[Stored items]

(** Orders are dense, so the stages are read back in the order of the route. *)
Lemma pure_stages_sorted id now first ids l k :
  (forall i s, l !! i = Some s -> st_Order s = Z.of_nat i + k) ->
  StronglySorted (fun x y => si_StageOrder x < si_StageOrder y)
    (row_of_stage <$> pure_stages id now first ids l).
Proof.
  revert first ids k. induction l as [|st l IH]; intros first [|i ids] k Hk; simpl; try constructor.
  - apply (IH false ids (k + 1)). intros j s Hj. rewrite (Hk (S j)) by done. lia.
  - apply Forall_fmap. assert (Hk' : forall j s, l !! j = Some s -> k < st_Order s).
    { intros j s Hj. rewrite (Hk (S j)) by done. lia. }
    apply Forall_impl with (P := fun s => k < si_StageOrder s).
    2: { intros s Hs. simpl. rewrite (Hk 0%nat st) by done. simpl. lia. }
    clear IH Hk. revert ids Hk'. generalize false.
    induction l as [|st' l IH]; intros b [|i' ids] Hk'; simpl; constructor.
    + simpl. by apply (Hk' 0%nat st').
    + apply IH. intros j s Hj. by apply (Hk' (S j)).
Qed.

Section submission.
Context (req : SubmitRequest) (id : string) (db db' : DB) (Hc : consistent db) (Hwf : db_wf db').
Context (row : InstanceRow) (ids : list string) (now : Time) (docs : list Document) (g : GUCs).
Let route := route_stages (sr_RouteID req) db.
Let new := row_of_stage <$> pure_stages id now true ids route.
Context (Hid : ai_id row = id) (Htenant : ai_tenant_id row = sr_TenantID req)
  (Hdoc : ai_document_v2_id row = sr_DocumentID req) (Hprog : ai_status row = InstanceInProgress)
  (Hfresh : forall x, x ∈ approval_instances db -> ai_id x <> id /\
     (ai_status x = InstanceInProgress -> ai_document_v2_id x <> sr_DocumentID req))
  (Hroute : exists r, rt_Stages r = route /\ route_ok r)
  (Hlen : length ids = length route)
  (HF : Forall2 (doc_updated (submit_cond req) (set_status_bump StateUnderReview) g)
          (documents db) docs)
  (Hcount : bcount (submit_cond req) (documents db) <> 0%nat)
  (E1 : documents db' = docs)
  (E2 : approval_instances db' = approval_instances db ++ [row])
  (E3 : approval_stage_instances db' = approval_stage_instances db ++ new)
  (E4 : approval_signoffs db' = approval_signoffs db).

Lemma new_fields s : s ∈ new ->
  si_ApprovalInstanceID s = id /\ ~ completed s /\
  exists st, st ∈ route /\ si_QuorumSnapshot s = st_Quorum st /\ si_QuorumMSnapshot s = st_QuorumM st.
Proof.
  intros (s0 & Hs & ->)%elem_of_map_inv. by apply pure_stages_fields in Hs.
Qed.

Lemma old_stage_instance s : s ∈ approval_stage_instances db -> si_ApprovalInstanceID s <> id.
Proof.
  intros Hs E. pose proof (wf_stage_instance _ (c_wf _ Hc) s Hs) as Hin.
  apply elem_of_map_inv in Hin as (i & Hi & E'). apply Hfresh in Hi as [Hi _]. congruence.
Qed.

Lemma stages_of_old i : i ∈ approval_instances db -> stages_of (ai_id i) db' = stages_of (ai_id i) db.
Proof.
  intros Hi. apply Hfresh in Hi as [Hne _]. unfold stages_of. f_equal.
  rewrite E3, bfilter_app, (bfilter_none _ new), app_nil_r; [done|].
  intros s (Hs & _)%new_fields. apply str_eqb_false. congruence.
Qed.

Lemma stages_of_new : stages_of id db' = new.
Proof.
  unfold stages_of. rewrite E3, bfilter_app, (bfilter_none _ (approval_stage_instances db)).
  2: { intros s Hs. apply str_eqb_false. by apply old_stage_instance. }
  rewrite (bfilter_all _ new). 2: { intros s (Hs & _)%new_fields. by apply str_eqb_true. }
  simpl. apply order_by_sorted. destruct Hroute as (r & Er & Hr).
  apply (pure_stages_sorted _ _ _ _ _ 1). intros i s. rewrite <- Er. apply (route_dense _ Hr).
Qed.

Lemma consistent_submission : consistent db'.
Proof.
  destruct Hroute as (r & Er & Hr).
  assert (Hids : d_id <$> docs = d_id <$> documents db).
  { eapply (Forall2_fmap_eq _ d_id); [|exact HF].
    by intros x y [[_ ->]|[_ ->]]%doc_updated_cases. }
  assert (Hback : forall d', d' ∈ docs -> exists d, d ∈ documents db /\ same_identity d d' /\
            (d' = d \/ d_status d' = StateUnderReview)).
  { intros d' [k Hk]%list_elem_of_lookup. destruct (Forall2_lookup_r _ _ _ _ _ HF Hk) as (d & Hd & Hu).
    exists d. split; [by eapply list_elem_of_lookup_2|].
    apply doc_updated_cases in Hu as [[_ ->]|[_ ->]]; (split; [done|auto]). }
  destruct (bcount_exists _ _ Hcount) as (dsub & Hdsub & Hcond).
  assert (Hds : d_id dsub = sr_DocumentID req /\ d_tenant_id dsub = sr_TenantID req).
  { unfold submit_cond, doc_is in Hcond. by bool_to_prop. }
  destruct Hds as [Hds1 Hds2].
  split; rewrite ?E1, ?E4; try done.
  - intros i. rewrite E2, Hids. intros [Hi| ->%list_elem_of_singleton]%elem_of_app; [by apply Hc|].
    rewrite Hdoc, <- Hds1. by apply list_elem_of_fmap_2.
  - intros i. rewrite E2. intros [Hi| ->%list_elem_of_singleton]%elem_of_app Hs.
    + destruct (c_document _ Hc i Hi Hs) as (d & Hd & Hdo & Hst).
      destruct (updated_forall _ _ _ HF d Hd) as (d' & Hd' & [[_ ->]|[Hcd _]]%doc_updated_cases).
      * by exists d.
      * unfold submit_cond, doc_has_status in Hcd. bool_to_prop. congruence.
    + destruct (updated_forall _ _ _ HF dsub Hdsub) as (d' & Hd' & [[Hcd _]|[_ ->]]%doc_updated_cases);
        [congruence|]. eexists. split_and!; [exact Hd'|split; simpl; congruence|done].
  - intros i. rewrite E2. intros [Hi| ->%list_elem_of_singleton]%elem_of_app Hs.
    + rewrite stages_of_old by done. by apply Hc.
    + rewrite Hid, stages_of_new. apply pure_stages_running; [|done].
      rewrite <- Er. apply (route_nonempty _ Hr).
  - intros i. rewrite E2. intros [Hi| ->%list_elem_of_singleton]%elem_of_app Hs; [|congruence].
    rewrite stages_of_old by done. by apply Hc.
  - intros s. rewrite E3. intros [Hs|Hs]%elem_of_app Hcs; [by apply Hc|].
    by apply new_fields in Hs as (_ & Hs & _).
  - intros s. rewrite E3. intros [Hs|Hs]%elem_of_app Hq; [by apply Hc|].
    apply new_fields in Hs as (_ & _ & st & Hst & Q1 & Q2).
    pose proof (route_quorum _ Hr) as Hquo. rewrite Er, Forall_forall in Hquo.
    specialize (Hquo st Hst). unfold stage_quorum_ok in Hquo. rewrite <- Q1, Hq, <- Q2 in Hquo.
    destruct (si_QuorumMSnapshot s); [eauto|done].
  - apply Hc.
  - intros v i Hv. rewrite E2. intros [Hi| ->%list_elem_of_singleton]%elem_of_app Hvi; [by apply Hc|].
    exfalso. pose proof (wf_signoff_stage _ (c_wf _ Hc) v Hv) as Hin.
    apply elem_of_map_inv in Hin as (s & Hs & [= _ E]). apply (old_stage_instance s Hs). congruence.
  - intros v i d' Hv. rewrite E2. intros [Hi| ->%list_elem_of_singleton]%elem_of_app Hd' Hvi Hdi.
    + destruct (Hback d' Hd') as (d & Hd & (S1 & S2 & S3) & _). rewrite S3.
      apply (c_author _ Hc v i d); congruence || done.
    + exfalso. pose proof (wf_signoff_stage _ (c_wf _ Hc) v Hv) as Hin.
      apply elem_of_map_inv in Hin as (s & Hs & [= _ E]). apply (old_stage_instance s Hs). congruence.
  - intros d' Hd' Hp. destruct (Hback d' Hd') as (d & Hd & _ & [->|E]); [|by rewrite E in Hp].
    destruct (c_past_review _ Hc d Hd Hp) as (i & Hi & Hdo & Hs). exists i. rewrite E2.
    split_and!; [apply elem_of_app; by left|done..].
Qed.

→ Work task
Of all the entries above, retype exactly the lines from the line with "rewrite Hdoc, <- Hds1." to the line with "rewrite <- Er. apply (route_nonempty", both included, and no others.

→ Answer section
    rewrite Hdoc, <- Hds1. by apply list_elem_of_fmap_2.
  - intros i. rewrite E2. intros [Hi| ->%list_elem_of_singleton]%elem_of_app Hs.
    + destruct (c_document _ Hc i Hi Hs) as (d & Hd & Hdo & Hst).
      destruct (updated_forall _ _ _ HF d Hd) as (d' & Hd' & [[_ ->]|[Hcd _]]%doc_updated_cases).
      * by exists d.
      * unfold submit_cond, doc_has_status in Hcd. bool_to_prop. congruence.
    + destruct (updated_forall _ _ _ HF dsub Hdsub) as (d' & Hd' & [[Hcd _]|[_ ->]]%doc_updated_cases);
        [congruence|]. eexists. split_and!; [exact Hd'|split; simpl; congruence|done].
  - intros i. rewrite E2. intros [Hi| ->%list_elem_of_singleton]%elem_of_app Hs.
    + rewrite stages_of_old by done. by apply Hc.
    + rewrite Hid, stages_of_new. apply pure_stages_running; [|done].
      rewrite <- Er. apply (route_nonempty _ Hr).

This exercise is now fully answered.